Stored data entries
>>
Lemma acpiChecksum_sound_witness : wp (acpiChecksum 0xc7fe3000) (λ b _, b = true) demo_fmem.
Proof. eapply wp_mono; [apply (acpiChecksum_sound 0xc7fe3000 demo_madt); [bytes_tac|dword_tac]|]. intros b m [_ ->]. vm_compute. reflexivity. Defined.

Lemma acpi_init_correct_witness : wp acpi_init (λ _ f', f_madt f' = 0xc7fe3000 ∧ kPageTables (f_vm f') !! 0x7fe1 = Some 0x7fe1235) (demo_fw 0).
Proof.
  eapply wp_mono; [apply (acpi_init_correct (demo_fw 0) 0x7fe1234 demo_rsdp demo_rsdt demo_tables 0 demo_rsdp_ok demo_rsdt_ok); vm_compute; reflexivity|].
  intros _ f' ->. split; vm_compute; reflexivity.
Defined.

Lemma smp_init_correct_witness : wp smp_init (λ _ f', f_cfg f' = Apic 2 9 0xfee00000 0xfec00000 ∧ f_cpus f' = cpus_of [0; 200]) (demo_fw 0xc7fe3000).
Proof.
  eapply wp_mono; [apply (smp_init_correct (demo_fw 0xc7fe3000) demo_madt demo_entries 0xfee00000)|].
  - done.
  - done.
  - cbn. lia.
  - bytes_tac.
  - done.
  - dword_tac.
  - done.
  - vm_compute. reflexivity.
  - dword_tac.
  - cbn [entries demo_entries entry_at]. split_and!; try (vm_compute; congruence).
    all: try (exists 0; split; [dword_tac|done]); try (exists 1; split; [dword_tac|done]); dword_tac.
  - vm_compute. lia.
  - repeat constructor. done.
  - by intros _ f' ->.
Defined.

Lemma zero_entry_loops_witness : loop 100 (entry_step 0xc0000010) 0xc0000000 (Firmware (list_to_map (place 0xc0000000 [2; 0])) demo_vm 0 0 cpuCfg0 cpus0 (Ports 0 [])) = Err Fuel.
Proof. apply (zero_entry_loops (list_to_map (place 0xc0000000 [2; 0])) 0xc0000000 0xc0000010 2); try lia; vm_compute; reflexivity. Defined.
(** [lapicStartAp] leaves the address of the processor's code in the warm reset vector,
    resets the processor and starts it twice at the page of that code. *)
Theorem lapicStartAp_sends apicid page s : lapic (ap_lapic s) ≠ 0 → 0 ≤ apicid < 256 → 0 ≤ page < 256 →
  mapped (ap_mem s) (0x467 + KERNEL_START) 4 →
  wp (lapicStartAp lapic_in apicid (4096 * page)) (λ _ s',
    filter (λ x, x.1 = ICR_LO) (la_out (ap_lapic s')) = [(ICR_LO, STARTUP + page); (ICR_LO, STARTUP + page); (ICR_LO, INIT + LEVEL); (ICR_LO, INIT + LEVEL + ASSERT)] ++
      filter (λ x, x.1 = ICR_LO) (la_out (ap_lapic s)) ∧
    written ICR_HI (la_out (ap_lapic s')) = Some (2 ^ 24 * apicid) ∧
    p_out (ap_ports s') = (0x71, 0xa) :: (0x70, 0xf) :: p_out (ap_ports s) ∧
    bytes_at (ap_mem s') (0x467 + KERNEL_START) [0; 0; 0; page]) s.
Proof.
  intros Hp Hid Hpg Hm. eapply wp_mono; [by apply wp_lapicStartAp|]. intros _ s' (_ & -> & Hpo & Hb & _). by split_and!.
Qed.
End local.

(** ** A controller with 24 entries *)

(** The first registers are fixed; the table keeps the bits that can be written, and the
    status bit 12 of every entry happens to be set. *)
#[global] Instance demo_ioapic : IoApic (Z → Z) := {
  io_reg d i := if i =? 1 then 0x170020 else if i =? 0 then 0x9000000 else d i;
  io_put i v d := λ j, if j =? i then Z.lor (Z.land v (rw_bits i)) (if Z.even i then 0x1000 else 0) else d j }.
#[global] Instance demo_ioapic_laws : IoApicLaws (Z → Z).
Proof.
  assert (∀ i j, i ≠ j → (i =? j) = false) as Hne by (intros; by apply Z.eqb_neq).
  split; unfold in_table; intros d i.
  - intros v Hi Hv. change (io_last d) with 23 in Hi. unfold IO_TBL in Hi. cbn. rewrite !Hne, Z.eqb_refl by lia. rewrite Z.land_lor_distr_l, <-Z.land_assoc, Z.land_diag.
    unfold rw_bits. destruct (Z.even i); apply Z.lor_0_r.
  - intros j v Hi Hj Hij. change (io_last d) with 23 in *. unfold IO_TBL in *. cbn. by rewrite !Hne by lia.
  - intros j v Hi [-> | ->]; reflexivity.
Qed.
Definition demo_intc (p : Z) : intc (Z → Z) := Intc tables0 (λ _, 0x10000) p 0 (Apic 2 9 0xfee00000 0xfec00000) (cpus_of [0; 2]).

Lemma ioapic_init_masks_witness : wp ioapic_init (λ _ s', redirection (i_dev s') 22 = (0x10036, 0) ∧ redirection (i_dev s') 23 = (0x10000, 0)) (demo_intc 0).
Proof.
  eapply wp_mono; [apply (ioapic_init_masks (demo_intc 0) 23); [lia|cbn; lia|reflexivity|done]|].
  intros _ s' (_ & Hm & Hl). split; [rewrite (Hm 22 ltac:(lia)); reflexivity|rewrite Hl; reflexivity].
Defined.

(** The keyboard goes to the second processor. *)
Lemma reg_isr_routes_witness : wp (reg_isr 33 0xc0104560) (λ _ s', redirection (i_dev s') 1 = (33, 0x2000000)) (demo_intc 0xfec00000).
Proof.
  eapply wp_mono; [apply (reg_isr_routes 33 0xc0104560 (demo_intc 0xfec00000) (with_id 2)); try done; vm_compute; (done || by split)|].
  by intros _ s' (_ & _ & _ & Hr & _).
Defined.

Lemma clock_register_last_witness : wp (clock_register 0xc0104560) (λ _ s', redirection (i_dev s') 0 = (32, 0x2000000)) (demo_intc 0xfec00000).
Proof.
  eapply wp_mono; [apply (clock_register_last 0xc0104560 1 (with_id 2) (demo_intc 0xfec00000)); try done|intros a s' Hr; exact Hr].
  intros [|[|i]] Hi; [exists (with_id 0); split; [done|cbn; lia]|exists (with_id 2); split; [done|cbn; lia]|lia].
Defined.

Definition demo_lapic_in (n : nat) (i : Z) : Z := if (i =? ICR_LO) && (n <? 16)%nat then IPI_PENDING else if i =? VER then 0x50014 else 0.
Lemma lapic_init_enables_witness : wp (lapic_init demo_lapic_in 10 0xfee00000) (λ _ s', written SVR (la_out s') = Some 319) (LapicDev 0 0 []).
Proof.
  eapply wp_mono; [apply (lapic_init_enables demo_lapic_in 10 0xfee00000 (LapicDev 0 0 []) 2); [lia|lia|vm_compute; reflexivity]|].
  by intros _ s' (_ & _ & Hs & _).
Defined.

Lemma lapicStartAp_sends_witness : wp (lapicStartAp demo_lapic_in 2 0x8000) (λ _ s', bytes_at (ap_mem s') 0xc0000467 [0; 0; 0; 8])
  (ApStart (LapicDev 0xfee00000 0 []) (Ports 0 []) (list_to_map (place 0xc0000467 [1; 2; 3; 4]))).
Proof.
  eapply wp_mono; [apply (lapicStartAp_sends demo_lapic_in 2 8); [cbn; lia|lia|lia|]|by intros _ s' (_ & _ & _ & Hb)].
  intros i Hi. assert (i = 0 ∨ i = 1 ∨ i = 2 ∨ i = 3) as [-> | [-> | [-> | ->]]] by lia; vm_compute; by eexists.
Defined.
<<
Without changing anything, quote the lines from the top of the data to the line that contains "Proof. eapply wp_mono;", including that line.

* SOLVED EXERCISE *
Lemma acpiChecksum_sound_witness : wp (acpiChecksum 0xc7fe3000) (λ b _, b = true) demo_fmem.
Proof. eapply wp_mono; [apply (acpiChecksum_sound 0xc7fe3000 demo_madt); [bytes_tac|dword_tac]|]. intros b m [_ ->]. vm_compute. reflexivity. Defined.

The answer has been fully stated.